COVID-19 vaccine additional exceptions to the extended dosing interval
May 11, 2021
*Cette information est seulement disponible en anglais.
To: Local Health System Partners
FOR IMMEDIATE ATTENTION
Additional exceptions to the extended dosing schedule for the COVID-19 vaccine
Exceptions to the extended COVID-19 vaccine dosing interval were shared in the April 14, 2021 Advisory Alert*. Today’s Advisory Alert contains details of additional exceptions recently announced by the Ministry of Health. The province is adding high-risk health care workers, dialysis patients and all First Nations, Inuit and Métis adults to the list of those eligible to book their appointment to receive a second dose of the COVID-19 vaccine earlier than the extended four-month interval. Further details are below.
Individuals who are on dialysis
Patients who are on hemodialysis or peritoneal dialysis are recommended to receive their COVID-19 vaccine at the dose interval as indicated in the product monographs. Where possible and appropriate, patients can be vaccinated at their dialysis unit. If this is not possible for either the first dose or second dose, patients will require a letter from their dialysis unit or nephrologist to confirm that they are eligible to receive their second dose as per the product monograph, identifying the reason for the exception. The letter should be presented by the patient at their COVID-19 vaccination appointment(s).
Dosing intervals indicated on the product monograph are Pfizer-BioNTech at 21 days, Moderna at 28 day, and AstraZeneca at 12 weeks.
Individuals who have already received first dose
Individuals who have already received a first dose of a COVID-19 vaccine who are now eligible to book their appointment to receive a second dose earlier than the extended four-month interval can self-identify by calling the booking centre at 705.674.2299 (toll-free: 1.800.708.2505) OR 1-844-782-2273.
All those who call the booking centre and self-identify as eligible will be screened according to the Ministry guidelines at time of booking and they will be required to attest to their eligibility for a shortened dose interval. If eligibility is confirmed, the second dose will be booked at the appropriate interval. As appropriate, individuals must bring with them their health care provider letter to their appointment.
Primary care providers are requested to advise eligible patients who have received their first dose and who are eligible for their second dose at the product monograph timeline.
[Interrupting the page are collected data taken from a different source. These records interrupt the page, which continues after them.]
(** Handed no directory, and paths that the operating system lets it
    examine, [expand_targets] returns the targets that exist and leaves out
    those that do not; it asks the file system about each path and does
    nothing else: it starts no process and does not look the language up, so
    it returns for an unsupported language too. *)
Theorem expand_targets_without_directories (w : World) (targets : gset Path)
    (lang : string) (git : bool) :
  examinable w targets →
  (∀ p, p ∈ targets → stat w p ≠ Some Dir) →
  ∃ t,
    Forall is_stat t ∧
    expand_targets w targets lang git
    = (t, Ok (filter (λ p, is_Some (stat w p)) targets)).
Proof.
  intros Hex Hnd. unfold expand_targets.
  destruct (expand_targets_loop_others w (elements targets) lang git ∅)
    as (t & Ht & ->).
  { intros p Hp%elem_of_elements. by apply Hex. }
  { intros p Hp%elem_of_elements. by apply Hnd. }
  exists t. split; [done|]. do 2 f_equal. apply set_eq. intros p.
  rewrite elem_of_union, elem_of_list_to_set, list_elem_of_filter,
    elem_of_filter, elem_of_elements. set_solver.
Qed.

Lemma expand_targets_without_directories_witness :
  ∃ t,
    Forall is_stat t ∧
    expand_targets scenario_B {[of_string "main.go"; of_string "ghost.go"]} "ruby" true
    = (t, Ok (filter (λ p, is_Some (stat scenario_B p))
                     ({[of_string "main.go"; of_string "ghost.go"]} : gset Path))).
Proof.
  apply (expand_targets_without_directories scenario_B
           {[of_string "main.go"; of_string "ghost.go"]} "ruby" true); [done|].
  intros p Hp. destruct (stat scenario_B p) as [[]|] eqn:Hs; [done| |done].
  exfalso. revert Hs.
  assert (p = of_string "main.go" ∨ p = of_string "ghost.go") as [-> | ->]
    by set_solver; compute_done.
Defined.

(** ** What the filters keep *)

(** [filter_includes] with patterns keeps exactly the elements that match:
    what it returns is the part of the set on which [match_glob] is true,
    each element has a pattern that matches it or one of its ancestors, and
    no matching element is lost. *)
Theorem filter_includes_exact (S : gset Path) (includes : list string)
    (R : gset Path) :
  includes ≠ [] →
  filter_includes S includes = Ok R →
  R ⊆ S ∧
  (∀ e, e ∈ R ↔ e ∈ S ∧ match_glob e includes = Ok true) ∧
  ∀ e, e ∈ R →
    ∃ p glob, p ∈ e :: parents e ∧ glob ∈ includes ∧ match_ p glob = Ok true.
Proof.
  intros Hne HR. pose proof (filter_includes_elem_of _ _ _ HR) as Hin.
  assert (∀ e, e ∈ R ↔ e ∈ S ∧ match_glob e includes = Ok true) as Hiff.
  { intros e. rewrite Hin. intuition. }
  split; [|split; [done|]].
  - intros e He. by apply Hiff in He as [? _].
  - intros e [_ Hm]%Hiff. by apply match_glob_true.
Qed.

Lemma filter_includes_exact_witness :
  filter_includes {[of_string "src/a.py"; of_string "docs/b.py"]} ["src"; "lib"]
  = Ok {[of_string "src/a.py"]} ∧
  ∃ p glob, p ∈ of_string "src/a.py" :: parents (of_string "src/a.py") ∧
            glob ∈ ["src"; "lib"] ∧ match_ p glob = Ok true.
Proof.
  split; [compute_done|].
  destruct (filter_includes_exact
              {[of_string "src/a.py"; of_string "docs/b.py"]} ["src"; "lib"]
              {[of_string "src/a.py"]}) as (_ & _ & H); [done | compute_done |].
  apply H. compute_done.
Defined.
(* ===== verification/Common.v ===== *)
(** * Shared domain types (common.rs, manager/domain.rs, worker/domain.rs)

    Node identities, partitions, cluster snapshots, the node configuration and
    the two protocol message types that travel between a node's service loop
    and its gRPC tasks. *)

From S2P Require Import Prelude.

(** ** Identities *)

(** [uuid::Uuid::parse_str] followed by conversion to a string is third-party
    code.  [parse_str] returns the canonical text of the parsed UUID. *)
Class UuidApi := { parse_str : string → option string }.

(** Documented: parsing the canonical text gives the same UUID back. *)
Class UuidLaws `{UuidApi} : Prop := {
  parse_str_canonical s t : parse_str s = Some t → parse_str t = Some t;
}.

Record NodeId := mkNodeId { node_id_string : string }.

(** [NodeId::from_string] (and [From<String>]); [None] is the panic of [expect]. *)
Definition NodeId_from_string `{UuidApi} (id : string) : option NodeId :=
  mkNodeId <$> parse_str id.

(** [NodeId::to_string]. *)
Definition NodeId_to_string (id : NodeId) : string := node_id_string id.

Inductive NodeType := Manager | Worker.

Record Node := mkNode {
  host : string;
  port : Z;
  last_heartbeat : Z;
  node_type : NodeType;
}.

Record PartitionId := mkPartitionId { partition_id_u16 : Z }.

#[export] Instance NodeId_eq_dec : EqDecision NodeId.
Proof. solve_decision. Defined.
#[export] Instance NodeId_countable : Countable NodeId :=
  inj_countable' node_id_string mkNodeId (λ x, match x with mkNodeId _ => eq_refl end).
#[export] Instance NodeType_eq_dec : EqDecision NodeType.
Proof. solve_decision. Defined.
#[export] Instance Node_eq_dec : EqDecision Node.
Proof. solve_decision. Defined.
#[export] Instance PartitionId_eq_dec : EqDecision PartitionId.
Proof. solve_decision. Defined.
#[export] Instance PartitionId_countable : Countable PartitionId :=
  inj_countable' partition_id_u16 mkPartitionId (λ x, match x with mkPartitionId _ => eq_refl end).

Definition PARTITIONS_AMOUNT : Z := 4096.

(** [(0..PARTITIONS_AMOUNT).map(|p| PartitionId(p as u16))]. *)
Definition partition_range (n : Z) : list PartitionId :=
  (λ p, mkPartitionId (as_u16 p)) <$> seqZ 0 n.

Definition is_manager (n : Node) : bool :=
  match node_type n with Manager => true | Worker => false end.

Definition is_worker (n : Node) : bool :=
  match node_type n with Worker => true | Manager => false end.

(** [node.last_heartbeat = ts]. *)
Definition set_last_heartbeat (ts : Z) (n : Node) : Node :=
  mkNode (host n) (port n) ts (node_type n).

(** ** Partitions and snapshots *)

Record Partition := mkPartition { master : NodeId; replicas : gset NodeId }.

Record Partitions := mkPartitions {
  mapping : gmap PartitionId Partition;
  old_replicas : gmap PartitionId (gset NodeId);
  new_replicas : gmap PartitionId (gset NodeId);
}.

#[export] Instance Partition_eq_dec : EqDecision Partition.
Proof. solve_decision. Defined.
#[export] Instance Partitions_eq_dec : EqDecision Partitions.
Proof. solve_decision. Defined.

(** [Partitions::default()]. *)
Definition Partitions_default : Partitions := mkPartitions ∅ ∅ ∅.

(** Master and replicas of a partition. *)
Definition owners (p : Partition) : gset NodeId := {[ master p ]} ∪ replicas p.

Record Heartbeat := mkHeartbeat { hb_id : NodeId; hb_ts : Z }.

Record ClusterNode := mkClusterNode {
  cn_id : NodeId;
  cn_host : string;
  cn_port : Z;
  cn_last_heartbeat : Z;
  cn_node_type : NodeType;
}.

Record ClusterState := mkClusterState {
  cs_epoch : Z;
  cs_leader_id : NodeId;
  cs_nodes : list ClusterNode;
  cs_partitions : Partitions;
}.

Record Me := mkMe { me_id : NodeId; me_host : string; me_port : Z }.

(** ** Configuration *)

Inductive Config :=
  | ManagerConfig (grpc_port : Z) (self_host_port : string * Z)
      (manager_host_port : option (string * Z)) (replication_factor : Z)
  | WorkerConfig (grpc_port : Z) (self_host_port : string * Z)
      (manager_host_port : string * Z) (expired_cleanup_interval_secs : Z).

Definition Config_grpc_port (c : Config) : Z :=
  match c with
  | ManagerConfig grpc_port _ _ _ => grpc_port
  | WorkerConfig grpc_port _ _ _ => grpc_port
  end.

Definition Config_manager_host_port (c : Config) : option (string * Z) :=
  match c with
  | ManagerConfig _ _ manager_host_port _ => manager_host_port
  | WorkerConfig _ _ manager_host_port _ => Some manager_host_port
  end.

Definition Config_self_host_port (c : Config) : string * Z :=
  match c with
  | ManagerConfig _ self_host_port _ _ => self_host_port
  | WorkerConfig _ self_host_port _ _ => self_host_port
  end.

(** [*config.replication_factor_mut() = rf]; [None] is [unreachable!]. *)
Definition Config_replication_factor_mut (rf : Z) (c : Config) : option Config :=
  match c with
  | ManagerConfig grpc_port self_hp manager_hp _ =>
      Some (ManagerConfig grpc_port self_hp manager_hp rf)
  | WorkerConfig _ _ _ _ => None
  end.

Definition Config_replication_factor (c : Config) : option Z :=
  match c with
  | ManagerConfig _ _ _ replication_factor => Some replication_factor
  | WorkerConfig _ _ _ _ => None
  end.

Definition Config_expired_cleanup_interval_secs (c : Config) : option Z :=
  match c with
  | WorkerConfig _ _ _ expired_cleanup_interval_secs => Some expired_cleanup_interval_secs
  | ManagerConfig _ _ _ _ => None
  end.

(** ** Manager protocol (manager/domain.rs) *)

Module ManagerProtocol.
Inductive t :=
  | NewConnection (id : option NodeId) (host : string) (port : Z) (manager : bool)
  | Heartbeat (id : NodeId) (heartbeat : Heartbeat)
  | GetClusterState (id : NodeId)
  | ClusterState (recipient_id : NodeId) (state : ClusterState)
  | VoteRequest (id : NodeId) (epoch ts : Z)
  | VoteResponse (id leader_id : NodeId) (ts : Z)
  | Leader (id : NodeId) (epoch ts : Z)
  | NodeDisconnected (id : NodeId)
  | RemovePartitionFromReplica (id replica_id : NodeId) (partition_id : PartitionId).
End ManagerProtocol.

(** ** Worker protocol (worker/domain.rs) *)

(** [Key] is a [u64] newtype. *)
Abbreviation Key := Z (only parsing).

Record Record_ := mkRecord_ {
  rec_key : Key;
  rec_value : list Z;
  rec_ttl : Z;
  rec_creation_time_ms : Z;
  rec_deleted : bool;
}.

Record SyncBatchRequest := mkSyncBatchRequest {
  req_sender_id : NodeId;
  req_records : list Record_;
}.

Module WorkerProtocol.
Inductive t :=
  | NewConnection (id : option NodeId) (host : string) (port : Z) (manager : bool)
  | Heartbeat (id : NodeId) (heartbeat : Heartbeat)
  | GetClusterState (id : NodeId)
  | ClusterState (state : ClusterState)
  | NodeDisconnected (id : NodeId)
  | Leader (id : NodeId) (epoch ts : Z)
  | RemovePartitionFromReplica (id replica_id : NodeId) (partition_id : PartitionId)
  | SyncBatch (recipient_id : NodeId) (request : SyncBatchRequest)
  | SyncBatchResponse (recipient_id : NodeId) (partition_id_to_max_applied_key : gmap PartitionId Key).
End WorkerProtocol.

(** ** Lemmas *)

Section uuid.
Context `{UuidLaws}.

(** A [NodeId] the program holds was produced by [from_string] (or by
    [NodeId::new], whose text is canonical). *)
Definition canonical (id : NodeId) : Prop := parse_str (node_id_string id) = Some (node_id_string id).

Lemma from_string_canonical s id : NodeId_from_string s = Some id → canonical id.
Proof.
  unfold NodeId_from_string, canonical. rewrite fmap_Some.
  intros (t & Ht & ->). simpl. by apply parse_str_canonical in Ht.
Qed.

Lemma from_to_string id : canonical id → NodeId_from_string (NodeId_to_string id) = Some id.
Proof. unfold NodeId_from_string, NodeId_to_string, canonical. intros ->. by destruct id. Qed.

End uuid.

Lemma length_partition_range n : length (partition_range n) = Z.to_nat n.
Proof. unfold partition_range. by rewrite length_fmap, length_seqZ. Qed.

Lemma elem_of_partition_range n p :
  n <= u16_modulus →
  p ∈ partition_range n ↔ 0 <= partition_id_u16 p < n.
Proof.
  intros Hn. unfold partition_range. rewrite list_elem_of_fmap. split.
  - intros (x & -> & Hx%elem_of_seqZ). simpl. rewrite as_u16_small; unfold is_u16; lia.
  - intros Hp. exists (partition_id_u16 p). rewrite as_u16_small by (unfold is_u16; lia).
    rewrite elem_of_seqZ. destruct p; simpl in *. split; [done|lia].
Qed.

Lemma NoDup_partition_range n : n <= u16_modulus → NoDup (partition_range n).
Proof.
  intros Hn. unfold partition_range. apply NoDup_fmap_2_strong; [|apply NoDup_seqZ].
  intros x y Hx%elem_of_seqZ Hy%elem_of_seqZ [= Heq].
  rewrite !as_u16_small in Heq; unfold is_u16; lia.
Qed.

Lemma is_manager_set_last_heartbeat ts n : is_manager (set_last_heartbeat ts n) = is_manager n.
Proof. done. Qed.

Lemma is_worker_manager n : is_worker n = negb (is_manager n).
Proof. unfold is_worker, is_manager. by destruct (node_type n). Qed.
At time of immunization, individuals who self-identify will be assessed again to determine if they are eligible for their second dose based on the shortened interval. If at that time, it is determined that further medical consultation is required, immunization will not occur.
Individuals who are eligible to receive their second dose earlier but who have not yet been immunized
These individuals are asked to identify at the time of booking their vaccination appointment that they are eligible to receive their second dose earlier than the extended four-month interval. Eligibility will be re-assessed per Ministry guidance at the time of immunization and those who are confirmed eligible for the shorter second dose timeline, will be re-booked at the shorter interval prior to leaving the immunization center.
Individuals who book via the online provincial booking system will automatically be scheduled for their second dose at 16 weeks as the system does not presently allow for exceptions. Therefore, patients are asked to self-identify at time of vaccination and, if appropriate, bring with them their health care provider letter to their dose one appointment. A dose two appointment will be scheduled appropriately at that time.
The clinic staff will record in COVaxON that this client is eligible for a shortened interval. In addition, they will mark the patient’s vaccine receipt with “Return in 28 Days”. Note that caregivers are not exempted from the extended four-month interval.
Please note that the province is developing an online rebooking option that will support the shortened interval to be used after the patient gets their first dose at the clinic. More information will be provided as it becomes available.
Shortened second dose interval for high-risk health care workers
Certain high-risk health care workers** are eligible to book their second dose of the COVID-19 vaccine at a shortened interval. Booking will begin by the end of the week of May 10, 2021, with details forthcoming. If you or your staff belong to this group, please stay tuned for additional booking details.
For additional information on the COVID-19 vaccines, as well as for specifics on how it is being rolled out locally, please visit Public Health’s COVID-19 vaccine webpage.
Original Signed By
Dr. Penny Sutcliffe
Medical Officer of Health and Chief Executive Officer
NOTE: All Advisory Alerts are found on our website.
*Excerpt from the above mentioned Advisory Alert dated April 14, 2021.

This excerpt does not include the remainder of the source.